The progress and present stage of the mighty Federal campaign of 1864 begins to be ludicrous. Disinterested spectators far off must be deriving amusement from it, though probably thinking, the farce has been played long enough, and that a joke is a joke. We Confederates can scarcely—-absurd as the performance is—find it in our hearts to laugh; and our enemies are even very much less in a merry mood. Yet there is a certain grim humour, a sort of horrible buffoonery in the affair. Think of it—nearly three months ago, after the mightiest preparations by land and sea, two immense armies moved against Richmond in two directions, while another great force careered up the Valley of Virginia—all to unite in and around Richmond, and there and then cut the throat of the “Rebellion.” And now, the irresistible, inevitable U. S. GRANT, who was to achieve that mighty work, sends word to his masters in Washington that if they can repulse the rebels (a Confederate army which is said to be threatening the Federal Capital,) he, GRANT, “can attend to Richmond.” Why he has been attending to Richmond for many weeks, paying it the most devoted, though respectful and distant attentions; but what comfort is this to Mr. LINCOLN and Mr. SEWARD, as they “ride to the front,” or at least towards the front, listening to Confederate shells bursting in the suburbs of Washington, while they have a fast vessel in the Potomac with steam up, in their rear? GRANT can attend to Richmond! What kind of security is that to the bankers of Washington who have huddled their safes and their books on board another ship of the Potomac fleet? GRANT may be paying attentions to Richmond, who, indeed, does not relish his attentions at all but keeps him at arm’s length; while Washington, his peculiar trust and care, his own lawful wife as it were, whom he is bound to defend and to cherish by all the tenderest ties, is exposed at home to the insolent overtures of a Confederate suitor. Attending to Richmond! and who then is to attend to LINCOLN and SEWARD, to Annapolis and Baltimore?

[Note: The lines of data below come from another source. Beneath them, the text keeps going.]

(** With a numeric confidence and a list of well-formed predictions, both
    screens render the action card, and this is what it holds. *)
Lemma render_action_total (results : JSON) (x : Number.t) (preds : list JSON) :
  facet results "confidence" = Normal (Some (JNum x)) ->
  facet results "all_predictions" = Normal (Some (JArr preds)) ->
  Forall well_formed_prediction preds ->
  exists name s1 s2 ri ra,
    Number.toFixed x 1 = Normal s1 /\
    Number.toFixed x 2 = Normal s2 /\
    Index.render_action results = Normal (mkActionCard name (s1 ++ "% confidence") ri) /\
    App.render_action results = Normal (mkActionCard name (s2 ++ "% confidence") ra) /\
    Forall2 row_shows (firstn 5 preds) ri /\
    map row_rank ri = seq 1 (Nat.min 5 (List.length preds)) /\
    Forall2 row_shows preds ra /\
    map row_rank ra = seq 1 (List.length preds).
Proof.
  intros Hc Hp Hwf.
  destruct (facet_defined results _ "predicted_action" _ Hc) as [name Hn].
  destruct (toFixed_total x 1 eq_refl) as [s1 H1].
  destruct (toFixed_total x 2 eq_refl) as [s2 H2].
  pose proof (Forall_firstn well_formed_prediction 5 preds Hwf) as Hwf5.
  destruct (mapi_from_rows Index.render_prediction
              (fun p i => render_prediction_ok 1 p i eq_refl) _ Hwf5 0%nat)
    as (ri & Hri & Hsi & Hki).
  destruct (mapi_from_rows App.render_prediction
              (fun p i => render_prediction_ok 2 p i eq_refl) _ Hwf 0%nat)
    as (ra & Hra & Hsa & Hka).
  exists name, s1, s2, ri, ra.
  rewrite length_firstn in Hki.
  split; [exact H1|]. split; [exact H2|].
  split; [|split; [|repeat split; assumption]].
  - unfold Index.render_action.
    rewrite Hn, Hc, Hp. cbn [cbind call_toFixed]. rewrite H1.
    cbn [cbind call_slice call_map]. rewrite Hri. reflexivity.
  - unfold App.render_action.
    rewrite Hn, Hc, Hp. cbn [cbind call_toFixed]. rewrite H2.
    cbn [cbind call_map]. rewrite Hra. reflexivity.
Qed.
Lemma init_topic_word_consistent d wi (w : world G) u w' :
  consistent (counts (self w)) ->
  init_topic_word d wi w = Ok (u, w') ->
  consistent (counts (self w')).
Proof.
  intros (Hd & Hk & Hs) Hrun. destruct wi as [w_id i].
  unfold init_topic_word in Hrun. run_inv Hrun.
  apply randint_Ok in Hstep as (_ & _ & _ & Hself & _).
  subst w'. cbn in *. rewrite Hself in *.
  apply upd2_Ok in Hmod0 as [-> (row & Hrow & Hj)].
  apply upd2_Ok in Hmod1 as [-> (row1 & Hrow1 & Hj1)].
  apply upd_Ok in Hmod2 as [-> _].
  apply upd_Ok in Hmod3 as [-> _].
  repeat split; cbn.
  - erewrite rowsums_alter by eauto using succ_plus.
    apply Forall2_alter; [exact Hd|]. intros n t _ _. apply feq_succ.
  - erewrite rowsums_alter by eauto using succ_plus.
    rewrite Hk. apply alter_ext_eq. intros; lia.
  - exact Hs.
Qed.

Lemma init_opinion_word_consistent persp d_p wi (w : world G) u w' :
  consistent (counts (self w)) ->
  init_opinion_word persp d_p wi w = Ok (u, w') ->
  consistent (counts (self w')).
Proof.
  intros (Hd & Hk & Hs) Hrun. destruct wi as [w_id i].
  unfold init_opinion_word in Hrun. run_inv Hrun.
  apply randint_Ok in Hstep as (_ & _ & _ & Hself & _).
  subst w'. cbn in *. rewrite Hself in *.
  apply upd3_Ok in Hmod0 as [-> (m & row & Hm & Hrow & Hj)].
  apply upd2_Ok in Hmod1 as [-> _].
  repeat split; cbn; [exact Hd | exact Hk |].
  erewrite tablesums_alter by eauto using succ_plus.
  rewrite Hs. apply alter_ext_eq. intros r. apply alter_ext_eq. intros; lia.
Qed.

Lemma init_document_consistent it (w : world G) u w' :
  consistent (counts (self w)) ->
  init_document it w = Ok (u, w') ->
  consistent (counts (self w')).
Proof.
  destruct it as [[[d persp] d_p] doc]. intros Hc Hrun.
  unfold init_document in Hrun. run_inv Hrun.
  eapply (for_each_invariant (fun w => consistent (counts (self w))));
    [| |exact Hrun].
  - intros; eapply init_opinion_word_consistent; eauto.
  - eapply (for_each_invariant (fun w => consistent (counts (self w))));
      [| exact Hc | exact Hstep].
    intros; eapply init_topic_word_consistent; eauto.
Qed.

Lemma zeros_Ok {A} (a : A) n l : zeros a n = Ok l -> l = replicate (Z.to_nat n) a /\ (0 <= n)%Z.
Proof. unfold zeros. destruct (Z.ltb_spec n 0); [discriminate|]. intros [= <-]. auto. Qed.

Lemma zeros2_Ok {A} (a : A) r c m :
  zeros2 a r c = Ok m -> m = replicate (Z.to_nat r) (replicate (Z.to_nat c) a) /\ (0 <= r)%Z /\ (0 <= c)%Z.
Proof.
  unfold zeros2, rbind. destruct (zeros a c) as [row|] eqn:Hrow; [|discriminate].
  apply zeros_Ok in Hrow as [-> ?]. intros Hm. apply zeros_Ok in Hm as [-> ?]. auto.
Qed.

Lemma zeros3_Ok {A} (a : A) p r c t :
  zeros3 a p r c = Ok t ->
  t = replicate (Z.to_nat p) (replicate (Z.to_nat r) (replicate (Z.to_nat c) a)) /\ (0 <= p)%Z /\ (0 <= r)%Z /\ (0 <= c)%Z.
Proof.
  unfold zeros3, rbind. destruct (zeros2 a r c) as [m|] eqn:Hm; [|discriminate].
  apply zeros2_Ok in Hm as (-> & ? & ?). intros Ht. apply zeros_Ok in Ht as [-> ?]. auto.
Qed.
(** * Flask-SuperAdmin: form generation and the mongoengine model admin

    A shallow embedding of

    - [flask_superadmin/model/backends/django/orm.py]: the field converter
      ([ModelConverterBase.convert], [AdminModelConverter]), [model_fields]
      and [model_form];
    - [flask_superadmin/model/backends/mongoengine/view.py]: [ModelAdmin]
      with [model_detect], [get_form], [get_objects], [get_pk],
      [delete_models] and [get_list];
    - [examples/auth/auth.py]: the [User] model, the validators of
      [LoginForm] and [RegistrationForm], and the body of [register_view].

    Python values are a small tagged union, exceptions are the [Raise] branch
    of an error monad, keyword-argument dictionaries are finite maps, the
    field dictionary is an association list in insertion order, and the
    document collection is threaded through the operations that change it. *)

From stdpp Require Import base option list strings gmap.
From Stdlib Require Import ZArith Ascii DecimalString.

Open Scope string_scope.
Open Scope list_scope.

(** ** Python values, exceptions, classes *)

Module Py.

(** The exceptions the embedded code can raise. *)
Inductive exn : Type :=
| TypeError
| ValueError
| NameError
| AttributeError
| InvalidId.

(** A computation either returns a value or raises. *)
Inductive result (A : Type) : Type :=
| Ok (a : A)
| Raise (e : exn).

Arguments Ok {A} a.
Arguments Raise {A} e.

#[global] Instance result_ret : MRet result := fun A a => Ok a.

This Federal war to conquer the Confederacy has already furnished rich material to satirists and caricaturists in amusing pictorials of Europe, to the CHARIVARI and MR. PUNCH, and the German KLADDERADATSCH. Not LOUIS XV, himself, “prosecuting his conquests in Flanders,” was ever so mocked by an irreverent world as these successive Grand Armies of the Yankee nation, who are always going to make a clean sweep of the South THIS time; and their long series of invincible generals, each of whom is, for a moment, the Coming Man, and next moment the Going One. POPE, who had seen only the rebel’s back, losing the coat from his own back when the “rebels” broke his camp and scattered his army—which respectable uniform coat was long after to be seen hanging in a store window of Richmond—BANKS, who came to destroy us but turned out our beat Commissary and Quartermaster-General, and who, when last heard of, was fast running away out of his glorious conquests in Louisiana, with the loss of his “baggage and champagne,” to say nothing of his wagons and cannons, gunboats and transports, nor of the carriages which contained his fair companions with their wardrobes.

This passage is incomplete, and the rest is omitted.